Studio album by Laurie Anderson
- Released: October 24, 1989
- Genre: Art pop
- Length: 46:04
- Label: Warner Bros. (25900)
- Producer: Laurie Anderson; Roma Baran; Mike Thorne; Arto Lindsay and Peter Scherer; Ian Ritchie; Leon Pendarvis;

Laurie Anderson chronology
| Home of the Brave (1986) | Strange Angels (1989) | Bright Red (1994) |

Singles from Strange Angels
- "Strange Angels" Released: 1989; "Babydoll" Released: 1989; "Beautiful Red Dress" Released: 1990;

= Strange Angels (Laurie Anderson album) =

Strange Angels is the fifth album overall and fourth studio album by American performance artist and singer Laurie Anderson, released by Warner Bros. Records in 1989.

With this release, Anderson attempted to move away from her previous image as a performance artist into a more musical realm. At one point, she considered the idea of compiling film soundtracks around her house into an album. She reckoned that this process would take a few weeks to complete, but ultimately decided to move in a different direction that relied more on melodies. Anderson took singing lessons after realizing that one of the songs required it. "I was working on a song and it was turning out kind of slick. It was something I never released. The back-up singers did their part and I stepped up to the mic and realized that the song should be sung. It was a little late to have the realization that I had no idea how to sing."

The album includes contributions from vocal artist Bobby McFerrin. Its cover photo was shot by Robert Mapplethorpe, who died several months before the album's release.
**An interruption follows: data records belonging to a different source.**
(* ===== verification/Acl.v ===== *)
(** * Access control lists

    fs/ext2/acl.c and acl.h: the disk format of access control lists and the
    operations that keep them as the extended attributes "" of the indexes
    POSIX_ACL_ACCESS and POSIX_ACL_DEFAULT; fs/posix_acl.c: the operations on
    the lists in memory; fs/xattr_acl.c: the format of the system calls.

    A struct posix_acl is the list of its entries; its reference count has no
    effect here.  The result of an allocation is taken from [f_oom]. *)

From S2P Require Import Prelude State Image Desc InodeDisk Gps Bitmap Rbtree RbtreeSpec Rsv Balloc BlockMap Xattr.

Local Open Scope kernel_scope.

(** ** include/linux/posix_acl.h *)

Definition ACL_UNDEFINED_ID := 0xFFFFFFFF.
Definition ACL_TYPE_ACCESS := 0x8000.
Definition ACL_TYPE_DEFAULT := 0x4000.
Definition ACL_USER_OBJ := 0x01.
Definition ACL_USER := 0x02.
Definition ACL_GROUP_OBJ := 0x04.
Definition ACL_GROUP := 0x08.
Definition ACL_MASK := 0x10.
Definition ACL_OTHER := 0x20.
Definition S_IRWXU := 448.
Definition S_IRWXG := 56.
Definition S_IRWXO := 7.
Definition S_IRWXUGO := 511.

(** The switch on e_tag: entries without an id, entries with one, others. *)
Inductive tag_kind : Type := Short | Long | BadTag.

Definition tag_of (tag : Z) : tag_kind :=
  if (tag =? ACL_USER_OBJ) || (tag =? ACL_GROUP_OBJ) || (tag =? ACL_MASK) || (tag =? ACL_OTHER)
  then Short
  else if (tag =? ACL_USER) || (tag =? ACL_GROUP) then Long else BadTag.

(** ** The format on disk *)

Definition EXT2_ACL_VERSION := 1.

Definition ext2_acl_size (count : Z) : Z :=
  if count <=? 4 then 4 + count * 4 else 4 + 4 * 4 + (count - 4) * 8.

Definition ext2_acl_count (size : Z) : Z :=
  let size := size - 4 in
  let s := size - 4 * 4 in
  if s <? 0 then (if nz (size mod 4) then -1 else size / 4)
  else if nz (s mod 8) then -1 else s / 8 + 4.

(** The loop of ext2_acl_from_disk: [count] entries from [value] on, which has
    to end at [end_]; no value is the jump to fail. *)
Fixpoint entries_from_disk (count : nat) (d : list Z) (value : Z) : option posix_acl :=
  let end_ := zlen d in
  match count with
  | O => if value =? end_ then Some [] else None
  | S n =>
      if end_ <? value + 4 then None else
      let tag := s16 (get16 value d) in
      let perm := get16 (value + 2) d in
      match tag_of tag with
      | Short => cons (mk_acl_entry tag perm ACL_UNDEFINED_ID) <$> entries_from_disk n d (value + 4)
      | Long => if end_ <? value + 8 then None
                else cons (mk_acl_entry tag perm (get32 (value + 4) d)) <$>
                     entries_from_disk n d (value + 8)
      | BadTag => None
      end
  end.

Definition ext2_acl_from_disk (value : option (list Z)) : M fs (ptr posix_acl) :=
  match value with
  | None => ret Null
  | Some d =>
      let size := zlen d in
      if size <? 4 then ret (ErrPtr EINVAL) else
      if negb (get32 0 d =? EXT2_ACL_VERSION) then ret (ErrPtr EINVAL) else
      let count := ext2_acl_count size in
      if count <? 0 then ret (ErrPtr EINVAL) else
      if count =? 0 then ret Null else
      do ok <- kmalloc;
      if negb ok then ret (ErrPtr ENOMEM) else
      ret (match entries_from_disk (Z.to_nat count) d 4 with
           | Some acl => Ptr acl
           | None => ErrPtr EINVAL
           end)
  end.

(** The bytes the loop of ext2_acl_to_disk stores; no value is the jump to
    fail. *)
Fixpoint entries_to_disk (acl : posix_acl) : option (list Z) :=
  match acl with
  | [] => Some []
  | e :: acl =>
      let head := le_bytes 2 (e_tag e) ++ le_bytes 2 (e_perm e) in
      match tag_of (e_tag e) with
      | Long => app (head ++ le_bytes 4 (e_id e)) <$> entries_to_disk acl
      | Short => app head <$> entries_to_disk acl
      | BadTag => None
      end
  end.

(** The value is [*size] bytes of the buffer; bytes of it that no entry was
    stored in are uninitialised memory, which nothing may read. *)
Definition ext2_acl_to_disk (acl : posix_acl) : M fs (ptr (list Z)) :=
  let size := ext2_acl_size (zlen acl) in
  do ok <- kmalloc;
  if negb ok then ret (ErrPtr ENOMEM) else
  match entries_to_disk acl with
  | None => ret (ErrPtr EINVAL)
  | Some l =>
      let d := le_bytes 4 EXT2_ACL_VERSION ++ l in
      if zlen d <? size then crash else ret (Ptr (take (Z.to_nat size) d))
  end.

(** ** The format of the system calls *)

Definition POSIX_ACL_XATTR_VERSION := 2.

Definition posix_acl_xattr_size (count : Z) : Z := 4 + count * 8.

Definition posix_acl_xattr_count (size : Z) : Z :=
  if size <? 4 then -1 else
  let size := size - 4 in
  if nz (size mod 8) then -1 else size / 8.

Fixpoint entries_from_xattr (count : nat) (d : list Z) (entry : Z) : option posix_acl :=
  match count with
  | O => Some []
  | S n =>
      let tag := s16 (get16 entry d) in
      let perm := get16 (entry + 2) d in
      match tag_of tag with
      | Short => cons (mk_acl_entry tag perm ACL_UNDEFINED_ID) <$> entries_from_xattr n d (entry + 8)
      | Long => cons (mk_acl_entry tag perm (get32 (entry + 4) d)) <$>
                entries_from_xattr n d (entry + 8)
      | BadTag => None
      end
  end.

Definition posix_acl_from_xattr (value : option (list Z)) : M fs (ptr posix_acl) :=
  match value with
  | None => ret Null
  | Some d =>
      if zlen d <? 4 then ret (ErrPtr EINVAL) else
      if negb (get32 0 d =? POSIX_ACL_XATTR_VERSION) then ret (ErrPtr EOPNOTSUPP) else
      let count := posix_acl_xattr_count (zlen d) in
      if count <? 0 then ret (ErrPtr EINVAL) else
      if count =? 0 then ret Null else
      do ok <- kmalloc;
      if negb ok then ret (ErrPtr ENOMEM) else
      ret (match entries_from_xattr (Z.to_nat count) d 4 with
           | Some acl => Ptr acl
           | None => ErrPtr EINVAL
           end)
  end.

Definition entry_to_xattr (e : posix_acl_entry) : list Z :=
  le_bytes 2 (e_tag e) ++ le_bytes 2 (e_perm e) ++ le_bytes 4 (e_id e).

(** posix_acl_to_xattr: the result and what it stores in the buffer, which is
    NULL or has the given size. *)
Definition posix_acl_to_xattr (acl : posix_acl) (buffer : option Z) : Z * list Z :=
  let real_size := posix_acl_xattr_size (zlen acl) in
  match buffer with
  | None => (real_size, [])
  | Some size =>
      if size <? real_size then (- ERANGE, [])
      else (real_size, le_bytes 4 POSIX_ACL_XATTR_VERSION ++ mjoin (map entry_to_xattr acl))
  end.

(** ** fs/posix_acl.c *)

(** The loop of posix_acl_valid. *)
Fixpoint acl_valid_loop (acl : posix_acl) (state id : Z) (needs_mask : bool) : Z :=
  match acl with
  | [] => if state =? 0 then 0 else - EINVAL
  | e :: acl =>
      let tag := e_tag e in
      let named next := (if (e_id e =? ACL_UNDEFINED_ID) || (e_id e <? id) then - EINVAL
                         else acl_valid_loop acl next (u32 (e_id e + 1)) true) in
      if nz (Z.land (e_perm e) (Z.lnot 7)) then - EINVAL else
      if tag =? ACL_USER_OBJ then
        if state =? ACL_USER_OBJ then acl_valid_loop acl ACL_USER 0 needs_mask else - EINVAL
      else if tag =? ACL_USER then
        if negb (state =? ACL_USER) then - EINVAL else named ACL_USER
      else if tag =? ACL_GROUP_OBJ then
        if state =? ACL_USER then acl_valid_loop acl ACL_GROUP 0 needs_mask else - EINVAL
      else if tag =? ACL_GROUP then
        if negb (state =? ACL_GROUP) then - EINVAL else named ACL_GROUP
      else if tag =? ACL_MASK then
        if negb (state =? ACL_GROUP) then - EINVAL else acl_valid_loop acl ACL_OTHER id needs_mask
      else if tag =? ACL_OTHER then
        if (state =? ACL_OTHER) || ((state =? ACL_GROUP) && negb needs_mask)
        then acl_valid_loop acl 0 id needs_mask else - EINVAL
      else - EINVAL
  end.

Definition posix_acl_valid (acl : posix_acl) : Z := acl_valid_loop acl ACL_USER_OBJ 0 false.

(** The loop of posix_acl_equiv_mode: [mode] and [not_equiv]. *)
Fixpoint equiv_mode_loop (acl : posix_acl) (mode not_equiv : Z) : option (Z * Z) :=
  match acl with
  | [] => Some (mode, not_equiv)
  | e :: acl =>
      let tag := e_tag e in
      let perm := Z.land (e_perm e) S_IRWXO in
      if tag =? ACL_USER_OBJ then equiv_mode_loop acl (Z.lor mode (Z.shiftl perm 6)) not_equiv
      else if tag =? ACL_GROUP_OBJ then
        equiv_mode_loop acl (Z.lor mode (Z.shiftl perm 3)) not_equiv
      else if tag =? ACL_OTHER then equiv_mode_loop acl (Z.lor mode perm) not_equiv
      else if tag =? ACL_MASK then
        equiv_mode_loop acl (Z.lor (Z.land mode (Z.lnot S_IRWXG)) (Z.shiftl perm 3)) 1
      else if (tag =? ACL_USER) || (tag =? ACL_GROUP) then equiv_mode_loop acl mode 1
      else None
  end.

(** The result, and [*mode_p]. *)
Definition posix_acl_equiv_mode (acl : posix_acl) (mode_p : Z) : Z * Z :=
  match equiv_mode_loop acl 0 0 with
  | None => (- EINVAL, mode_p)
  | Some (mode, not_equiv) => (not_equiv, Z.lor (Z.land mode_p (Z.lnot S_IRWXUGO)) mode)
  end.

(** The entries of posix_acl_from_mode. *)
Definition acl_from_mode (mode : Z) : posix_acl :=
  [mk_acl_entry ACL_USER_OBJ (Z.shiftr (Z.land mode S_IRWXU) 6) ACL_UNDEFINED_ID;
   mk_acl_entry ACL_GROUP_OBJ (Z.shiftr (Z.land mode S_IRWXG) 3) ACL_UNDEFINED_ID;
   mk_acl_entry ACL_OTHER (Z.land mode S_IRWXO) ACL_UNDEFINED_ID].

Definition posix_acl_from_mode (mode : Z) : M fs (ptr posix_acl) :=
  do ok <- kmalloc;
  ret (if ok then Ptr (acl_from_mode mode) else ErrPtr ENOMEM).

(** The labels check_perm and mask of posix_acl_permission; [rest] are the
    entries after the one that matched. *)
Definition check_perm (e : posix_acl_entry) (want : Z) : Z :=
  if Z.land (e_perm e) want =? want then 0 else - EACCES.

Fixpoint under_mask (e : posix_acl_entry) (rest : posix_acl) (want : Z) : Z :=
  match rest with
  | [] => check_perm e want
  | m :: rest =>
      if e_tag m =? ACL_MASK
      then if Z.land (Z.land (e_perm e) (e_perm m)) want =? want then 0 else - EACCES
      else under_mask e rest want
  end.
One of the songs on this album, "The Dream Before" (also known as "Hansel and Gretel Are Alive and Well") had been introduced several years earlier in her short film What You Mean We? while she had performed "Babydoll" and "The Day the Devil" years previously on Saturday Night Live.

"The Dream Before" contains the phrase "history is an angel being blown backwards into the future" and further references and quotes Walter Benjamin's musing on Paul Klee's painting Angelus Novus, the ninth of Benjamin's Theses on the Philosophy of History.

Professional ratings
Review scores
| Source | Rating |
| AllMusic | Star Half star |
| Christgau's Record Guide | A |
| Rolling Stone Album Guide | Star |

==Release==

Reaction to Anderson's new direction was mostly positive. Publications such as the Rolling Stone Album Guide noted Anderson's pivot to a more "musical approach" that relied more on singing than talking. Robert Christgau of the Village Voice gave Strange Angels an A rating and said that the album contained her most "mellifluous music she's ever recorded." Her next album would not be released for five years.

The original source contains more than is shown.